After cultivation in microfluidic devices for 7 and 14 days, spheroids were washed with 1X PBS and fixed with 4% paraformaldehyde (Electron Microscopy Sciences) for 1 h at room temperature. Afterwards, devices were washed twice with 1X PBS. Five hundred microliters of a blocking solution containing Triton X at 0.5% (Invitrogen) and BSA (Sigma Aldrich) at 3% was injected into the devices and incubated overnight. Then, primary antibodies against Ki-67, diluted 1–1000 in blocking buffer, EpCAM, diluted 1–50, and pan-cytokeratin, diluted 1–50, were added to the microfluidic devices and incubated overnight. Secondary antibodies were injected and incubated for 3 h. Excess secondary antibody solution was removed by flushing with fresh 1X PBS 5 times. Then, mounting media with DAPI (Abcam) was infused into the channel for 5 min. Afterwards, micrographs were acquired using a confocal microscope (LSM 780, Zeiss Microscopy) with a ×20 objective.
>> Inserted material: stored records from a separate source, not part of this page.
Lemma enabled_counters_start_at_zero_witness :
  let r := run os_locked never_stop inbox_worker inbox_state in
  let s := {| total_files := 4; organized := 2; uncategorized := 1;
              categories := [("Documents", 1); ("Images", 1)] |} in
  let routed_here :=
    length (List.filter (routed inbox_worker registry 1)
              (scanned_files inbox_tree ["inbox"])) in
  count_at (st_cats r.1) 1 ≤ routed_here ∧
  routed_here ≤ count_at (st_cats r.1) 1
                + length (List.filter is_move_error r.2) ∧
  (dry_run inbox_worker = true → count_at (st_cats r.1) 1 = routed_here) ∧
  ((∀ k c2, registry !! k = Some c2 → name c2 = name images → k = 1) →
   summary_count s (name images) = count_at (st_cats r.1) 1).
Proof.
  intros r s.
  apply (proj2 (enabled_counters_start_at_zero os_locked never_stop
                  inbox_worker inbox_state)
           r.1 r.2 s (surjective_pairing r)).
  - vm_compute. repeat constructor.
  - vm_compute. discriminate.
  - reflexivity.
  - reflexivity.
Defined.

(** A disabled category keeps the counter of an earlier run, and the
    summary reports it although no file was routed to it. *)
Lemma disabled_counter_is_not_reset :
  let st := mkState inbox_tree [stale_documents; images] in
  st_cats (begin_processing os_permissive inbox_worker st).1 !! 0
    = Some stale_documents ∧
  file_count stale_documents = 5 ∧
  length (List.filter (routed inbox_worker (st_cats st) 0)
            (scanned_files inbox_tree ["inbox"])) = 0 ∧
  last (run os_permissive never_stop inbox_worker st).2
    = Some (finished {| total_files := 4; organized := 2; uncategorized := 2;
                        categories := [("Documents", 5); ("Images", 2)] |}).
Proof. repeat split; vm_compute; reflexivity. Qed.

(** ** Dry run against real run *)

Lemma skipped_as_dry_run (w : Worker) (f : FileInfo) :
  skipped (as_dry_run w) f = skipped w f.
Proof. reflexivity. Qed.

Section simulation.
Variables (os : OS) (should_stop : nat → bool) (w : Worker).
Hypothesis real_mode : dry_run w = false.

(** A real step without a failed move does to the counters, the
    organized count and the uncategorized list what the dry step does. *)
Lemma dry_step_follows f st_r st_d org unc st_r' evs org' unc' :
  st_cats st_r = st_cats st_d →
  file_outcome os w f st_r org unc st_r' evs org' unc' →
  List.filter is_move_error evs = [] →
  ∃ evs_d,
    process_file os (as_dry_run w) f st_d org unc
    = (mkState (st_fs st_d) (st_cats st_r'), evs_d, org', unc').
Proof.
  intros Hcats Hf Hnone. unfold process_file. simpl.
  destruct Hf as [Hs | Hu | j c Hdry _ _ | j c st1 evs1 _ Hr Hc Hmv
                  | j c st1 evs1 _ _ _ Hmv].
  - unfold skipped in Hs. rewrite Hs. exists []. by rewrite Hcats; destruct st_d.
  - unfold unmatched, skipped in Hu.
    apply andb_true_iff in Hu as [Hs%negb_true_iff Hu%bool_decide_eq_true].
    rewrite Hs, <-Hcats, Hu. exists []. by rewrite Hcats; destruct st_d.
  - congruence.
  - unfold routed, skipped in Hr.
    apply andb_true_iff in Hr as [Hs%negb_true_iff Hr%bool_decide_eq_true].
    rewrite Hs, <-Hcats.
    destruct (get_category_for_extension (st_cats st_r) (extension f))
      as [[j' c']|] eqn:Ecat; [|done].
    simpl in Hr. injection Hr as ->.
    destruct (get_category_Some _ _ _ _ Ecat) as [Hc' ->].
    apply move_file_inv in Hmv
      as (? & ? & _ & [(? & _)|(_ & _ & -> & _)]); [done|].
    eexists. reflexivity.
  - apply move_file_inv in Hmv
      as (? & ? & _ & [(_ & _ & _ & e & ->)|(? & _)]); done.
Qed.

Lemma dry_loop_follows base total files i st_r st_d org unc st_r' evs r :
  st_cats st_r = st_cats st_d →
  process_loop os should_stop w base total files i st_r org unc
    = (st_r', evs, r) →
  List.filter is_move_error evs = [] →
  ∃ evs_d,
    process_loop os should_stop (as_dry_run w) base total files i st_d
      org unc
    = (mkState (st_fs st_d) (st_cats st_r'), evs_d, r).
Proof.
  intros Hcats Hl. revert st_d Hcats.
  revert files i st_r org unc st_r' evs r Hl.
  apply (process_loop_ind' os should_stop w base total
           (λ files i st_r org unc st_r' evs r,
              ∀ st_d, st_cats st_r = st_cats st_d →
                List.filter is_move_error evs = [] →
                ∃ evs_d,
                  process_loop os should_stop (as_dry_run w) base total
                    files i st_d org unc
                  = (mkState (st_fs st_d) (st_cats st_r'), evs_d, r))).
  - intros i st org unc st_d Hcats _. exists []. simpl.
    by rewrite Hcats; destruct st_d.
  - intros f rest i st org unc Hs st_d Hcats _. exists []. simpl.
    rewrite Hs. by rewrite Hcats; destruct st_d.
  - intros f rest i st org unc st1 evs1 org1 unc1 st2 evs2 r Hs Hf _ IH
      st_d Hcats Hnone.
    simpl in Hnone. rewrite List.filter_app in Hnone.
    apply app_eq_nil in Hnone as [Hnone1 Hnone2].
    destruct (dry_step_follows _ _ st_d _ _ _ _ _ _ Hcats Hf Hnone1)
      as (evs_d1 & Hd1).
    destruct (IH (mkState (st_fs st_d) (st_cats st1)) eq_refl Hnone2)
      as (evs_d2 & Hd2).
    simpl. rewrite Hs, Hd1, Hd2. simpl. eexists. reflexivity.
Qed.

End simulation.

Lemma dry_run_leaves_tree (os : OS) (should_stop : nat → bool) (w : Worker)
    (st st' : state) (evs : list event) :
  dry_run w = true →
  run os should_stop w st = (st', evs) →
  st_fs st' = st_fs st.
Proof.
  intros Hdry Hrun.
  apply run_cases in Hrun as (evs0 & x & Hcase & _).
  assert (∀ st1 x1, begin_processing os w st = (st1, x1) →
                    x1 = None ∧ st_fs st1 = st_fs st) as Hbegin.
  { unfold begin_processing. rewrite Hdry. by intros st1 x1 [= <- <-]. }
  assert (∀ unc st2 st3 evs3 x3,
            finish_uncategorized os w unc st2 = (st3, evs3, x3) →
            x3 = None ∧ st3 = st2) as Hfinish.
  { unfold finish_uncategorized. rewrite Hdry.
    by intros unc st2 st3 evs3 x3 [= <- <- <-]. }
  destruct Hcase as
    [ Hscan | e Hscan | Hscan | fs0 st1 e Hscan Hne Hb
    | fs0 st1 st2 evs2 Hscan Hne Hb Hl
    | fs0 st1 st2 evs2 org unc st3 evs3 e Hscan Hne Hb Hl Hf
    | fs0 st1 st2 evs2 org unc st3 evs3 Hscan Hne Hb Hl Hf ]; try done.
  - by apply Hbegin in Hb as [? _].
  - apply Hbegin in Hb as [_ <-].
    by apply (dry_loop_has_no_move_error _ _ _ _ _ _ _ _ _ _ _ _ _ Hdry) in Hl
      as [_ ->].
  - by apply Hfinish in Hf as [? _].
  - apply Hbegin in Hb as [_ <-]. apply Hfinish in Hf as [_ ->].
    by apply (dry_loop_has_no_move_error _ _ _ _ _ _ _ _ _ _ _ _ _ Hdry) in Hl
      as [_ ->].
Qed.

Lemma organize_files_found (os : OS) (should_stop : nat → bool) (w : Worker)
    (st : state) (files : list FileInfo) :
  scan_loop os should_stop (st_fs st) (rglob (st_fs st) (source_dir w)) 0 []
    = Scanned files →
  files ≠ [] →
  organize_files os should_stop w st
  = let found := [log_updated (LogFound (length files))] in
    match begin_processing os w st with
    | (st1, Some e) => (st1, start_events w ++ found, Some e)
    | (st1, None) =>
        match process_loop os should_stop w
                (length (rglob (st_fs st) (source_dir w))) (length files)
                files 0 st1 0 [] with
        | (st2, evs2, Stopped) => (st2, start_events w ++ found ++ evs2, None)
        | (st2, evs2, Completed org unc) =>
            match finish_uncategorized os w unc st2 with
            | (st3, evs3, Some e) =>
                (st3, start_events w ++ found ++ evs2 ++ evs3, Some e)
            | (st3, evs3, None) =>
                (st3,
                 start_events w ++ found ++ evs2 ++ evs3 ++
                   completion_events files org unc st3,
                 None)
            end
        end
    end.
Proof.
  intros Hscan Hne. unfold organize_files. rewrite Hscan.
  by destruct files.
Qed.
For PCR experiments, cells were harvested on day 14. Gene expression in PDX spheroids was analyzed using real-time RT-PCR. Total RNA was purified using a High Pure RNA Isolation Kit (Roche Diagnostics) according to the manufacturer’s instructions. Afterwards, random hexamer primed cDNA synthesis was generated from purified RNA using a Revert Aid first-strand cDNA synthesis kit (Roche Diagnostics). Quantitative real-time PCR was performed with the cDNA for 40 cycles on a PCR system (QuantStudio 3 and 5 Real-Time PCR Systems, Applied Biosystems). To quantify cDNA amplification, FastStart Universal SYBR Green Master (ROX) (Roche Diagnostic) melting curve analysis was used to confirm PCR specificity. Each reaction was performed three times by mixing spheroids from two microfluidic devices. All primers were acquired from Integrated DNA Technologies and have the following sequences: human CK-7 forward, 5′-caccatgtccatccacttca-3′, reverse, 5′-gaggccgtagaggctgct-3′; human PAX8 forward, 5′-caggctgagatcgacaacatc-3′, reverse, 5′-cttggcacgagcatcctt-3′; human EpCAM forward, 5′-aatcgtcaatgccagtgtactt-3′, reverse, 5′-tctcatcgcagtcaggatcataa-3′; human GAPDH forward, 5′-ggtggtctcctctgacttcaaca-3′, reverse, 5′-gtggtcgttgagggcaatg-3′; and human Ki-67 forward, 5′-gacagaggttcctaagagag-3′, reverse, 5′-aacaatcagatttgcttccg-3′. Human Mucin-1 primers, forward and reverse, were acquired from Qiagen (cat. no. QT00015379). Relative expression was quantified using the ∆Ct method. Target gene (Ki-67, CK7, PAX8, and EpCAM) expression was normalized to that of the housekeeping gene GAPDH.

Drug exposure and cytotoxicity testing

Spheroids were exposed to standard chemotherapy agents, doxorubicin and gemcitabine, in single- and multichamber microfluidic devices. Spheroids residing in different chambers of a multichamber device or in different single-chamber devices were exposed to drug concentrations ranging from 0.01 to 100 µM. Medium with the drug was changed daily with the entire length of the exposure lasting 3 days. Live/dead staining, discussed above, was used to quantify cytotoxicity and establish the half-maximal inhibitory concentration (IC50) for both gemcitabine and doxorubicin.

Statistical analysis

Student’s t-tests were used for statistical analysis of all experiments. A minimum of three biological replicates were used for each condition, and the standard deviation is presented as error bars. The number of biological duplicates and significance (p) value threshold used for each experiment are listed in figure captions.